Your assignment - Your answer must consist of every line from the data below that includes the word "Scanning".

(Stored data)
== Segment start ==

(* ===== verification/FatDirs.v ===== *)
(** * Directories of FAT32 volumes *)

From S2P Require Import Prelude Mem Block Fat32 FatProps FatFiles.
Import Mem Block Fat32 FatProps FatFiles.

Module FatDirs.

(** ** Entries in buffers *)

Lemma get_dirent_ext b b' off : (forall a, off <= a < off + 32 -> b' a = b a) -> get_dirent b' off = get_dirent b off.
Proof.
  intros E. unfold get_dirent. f_equal.
  - apply map_ext_in. intros i Hi. apply list_elem_of_In, elem_of_seqZ in Hi. apply E. lia.
  - apply E. lia.
  - apply load_ext. intros a Ha. cbn in Ha. apply E. lia.
  - apply load_ext. intros a Ha. cbn in Ha. apply E. lia.
  - apply load_ext. intros a Ha. cbn in Ha. apply E. lia.
Qed.

Lemma get_name_0 b off : nth 0 (name (get_dirent b off)) 0 = b off.
Proof. unfold get_dirent. cbn [name]. rewrite seqZ_cons by lia. cbn [map nth]. by rewrite Z.add_0_r. Qed.

(** The two halves of a cluster number. *)
Lemma join_cluster c : 0 <= c < 2 ^ 32 -> Z.lor (Z.shiftl (u16 (Z.shiftr c 16)) 16) (u16 (Z.land c 0xFFFF)) = c.
Proof.
  intros Hc. change 0xFFFF with (Z.ones 16). rewrite Z.land_ones, Z.shiftr_div_pow2 by lia.
  assert (0 <= c / 2 ^ 16 < 2 ^ 16) as Hq by (split; [apply Z.div_pos; lia|apply Z.div_lt_upper_bound; lia]).
  pose proof (Z.mod_pos_bound c (2 ^ 16) ltac:(lia)) as Hm. rewrite !(wrap_small 16) by lia. rewrite Z.shiftl_mul_pow2 by lia.
  pose proof (Z.add_lor_land (c / 2 ^ 16 * 2 ^ 16) (c mod 2 ^ 16)) as E.
  assert (Z.land (c / 2 ^ 16 * 2 ^ 16) (c mod 2 ^ 16) = 0) as E0.
  { rewrite <- (Z.land_ones c 16) by lia. rewrite (Z.land_comm c), Z.land_assoc, Z.land_ones, Z.mod_mul, Z.land_0_l by lia. done. }
  pose proof (Z.div_mod c (2 ^ 16) ltac:(lia)). lia.
Qed.

(** Bytes a change of the entry at [off] leaves alone. *)
Definition elsewhere (off : Z) (b b' : buffer) : Prop := forall a, ~ off <= a < off + 32 -> b' a = b a.

Definition point (off first size : Z) (b : buffer) : buffer := set_size off size (set_cluster off first b).

Lemma point_outside off first size b a : ~ off + 20 <= a < off + 32 -> point off first size b a = b a.
Proof. intros Ha. unfold point, set_size, set_cluster. rewrite !store_outside by (cbn; lia). done. Qed.

(** The entry after its cluster and size were set. *)
Lemma point_dirent off first size b : 0 <= first < 2 ^ 32 -> 0 <= size < 2 ^ 32 ->
  let de := get_dirent (point off first size b) off in
  name de = name (get_dirent b off) /\ attr de = attr (get_dirent b off) /\ de_cluster de = first /\ file_size de = size.
Proof.
  intros Hf Hs. cbv zeta. unfold get_dirent at 1 3 5 6. cbn [name attr file_size]. split_and!.
  - apply map_ext_in. intros i Hi. apply list_elem_of_In, elem_of_seqZ in Hi. apply point_outside. lia.
  - unfold get_dirent. cbn [attr]. apply point_outside. lia.
  - unfold de_cluster, get_dirent. cbn [first_cluster_hi first_cluster_lo]. unfold point, set_size, set_cluster.
    rewrite !(load_store_other 4 2) by (cbn; lia). rewrite load_store_same by (pose proof (wrap_range 16 (Z.shiftr first 16)); cbn in *; lia).
    rewrite (load_store_other 2 2) by (cbn; lia). rewrite load_store_same by (pose proof (wrap_range 16 (Z.land first 65535)); cbn in *; lia). by apply join_cluster.
  - unfold point, set_size. rewrite (wrap_small 32) by lia. apply load_store_same. cbn. lia.
Qed.

(** ** Scanning a cluster *)

Lemma scan_ext n : forall i b b' nm, 0 <= i -> (forall a, i * 32 <= a < (i + Z.of_nat n) * 32 -> b' a = b a) -> scan_entries n i b' nm = scan_entries n i b nm.
Proof.
  induction n as [|n IH]; intros i b b' nm Hi E; [done|]. cbn [scan_entries]. unfold SIZEOF_DIRENT.
  rewrite (get_dirent_ext b b') by (intros a Ha; apply E; lia). rewrite (IH (i + 1) b b' nm) by (lia || (intros a Ha; apply E; lia)). done.
Qed.

(** Scanning sees names and attributes only. *)
Lemma scan_names n : forall i b b' nm,
  (forall k, name (get_dirent b' (k * 32)) = name (get_dirent b (k * 32)) /\ attr (get_dirent b' (k * 32)) = attr (get_dirent b (k * 32))) ->
  scan_entries n i b' nm = scan_entries n i b nm.
Proof.
  induction n as [|n IH]; intros i b b' nm E; [done|]. cbn [scan_entries]. unfold SIZEOF_DIRENT. rewrite (IH (i + 1) b b' nm E).
  destruct (E i) as [En Ea]. unfold is_end, is_deleted, names_match, dirent_to_name. rewrite En, Ea. done.
Qed.

Lemma scan_point n k first size b nm i : scan_entries n i (point (k * 32) first size b) nm = scan_entries n i b nm.
Proof.
  apply scan_names. intros j. unfold get_dirent. cbn [name attr]. split; [|apply point_outside; lia].
  apply map_ext_in. intros q Hq. apply list_elem_of_In, elem_of_seqZ in Hq. apply point_outside. lia.
Qed.

Lemma scan_hit_range n : forall i b nm k, scan_entries n i b nm = ScanHit k -> i <= k < i + Z.of_nat n.
Proof.
  induction n as [|n IH]; intros i b nm k; cbn [scan_entries]; [done|]. destruct (is_end _); [done|].
  destruct (_ || _); [intros Hk; apply IH in Hk; lia|]. destruct (names_match _ _); [intros [= <-]; lia|intros Hk; apply IH in Hk; lia].
Qed.

(** ** Placing an entry *)

(** The entry [place_file] writes. *)
Definition placed (off : Z) (nm83 : list Z) (first size : Z) (b : buffer) : buffer :=
  point off first size (set_attr off FAT_ATTR_ARCHIVE (set_name off nm83 b)).

Lemma placed_outside off nm83 first size b : elsewhere off b (placed off nm83 first size b).
Proof.
  intros a Ha. unfold placed. rewrite point_outside by lia. unfold set_attr. rewrite upd_ne by lia. unfold set_name.
  destruct (Z.leb_spec off a), (Z.ltb_spec a (off + 11)); cbn [andb]; (done || lia).
Qed.

Lemma placed_dirent off nm83 first size b : length nm83 = 11%nat -> 0 <= first < 2 ^ 32 -> 0 <= size < 2 ^ 32 ->
  let de := get_dirent (placed off nm83 first size b) off in
  name de = nm83 /\ attr de = FAT_ATTR_ARCHIVE /\ de_cluster de = first /\ file_size de = size.
Proof.
  intros Hl Hf Hs. cbv zeta. destruct (point_dirent off first size (set_attr off FAT_ATTR_ARCHIVE (set_name off nm83 b)) Hf Hs) as (E1 & E2 & E3 & E4).
  fold (placed off nm83 first size b) in *. split_and!; [rewrite E1|rewrite E2|done|done].
  - unfold get_dirent. cbn [name]. set (f := fun i => _). apply (nth_ext (map f (seqZ 0 11)) nm83 (f 0) 0); [by rewrite length_map, length_seqZ, Hl|].
    intros n Hn. rewrite length_map, length_seqZ in Hn. rewrite map_nth.
    assert (nth n (seqZ 0 11) 0 = Z.of_nat n) as -> by (apply nth_lookup_Some, lookup_seqZ; lia). unfold f.
    unfold set_attr. rewrite upd_ne by lia. unfold set_name. destruct (Z.leb_spec off (off + Z.of_nat n)), (Z.ltb_spec (off + Z.of_nat n) (off + 11)); cbn [andb]; try lia. f_equal. lia.
  - unfold get_dirent. cbn [attr]. unfold set_attr. apply upd_eq.
Qed.

(** A name that does not look like the end of a directory or a deleted file. *)
Definition name_ok (nm : list Z) : Prop :=
  length (name_to_83 nm) = 11%nat /\ nth 0 (name_to_83 nm) 0 <> 0 /\ nth 0 (name_to_83 nm) 0 <> 0xE5.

== Segment end ==

Finished exercise -
(** ** Scanning a cluster *)
(** Scanning sees names and attributes only. *)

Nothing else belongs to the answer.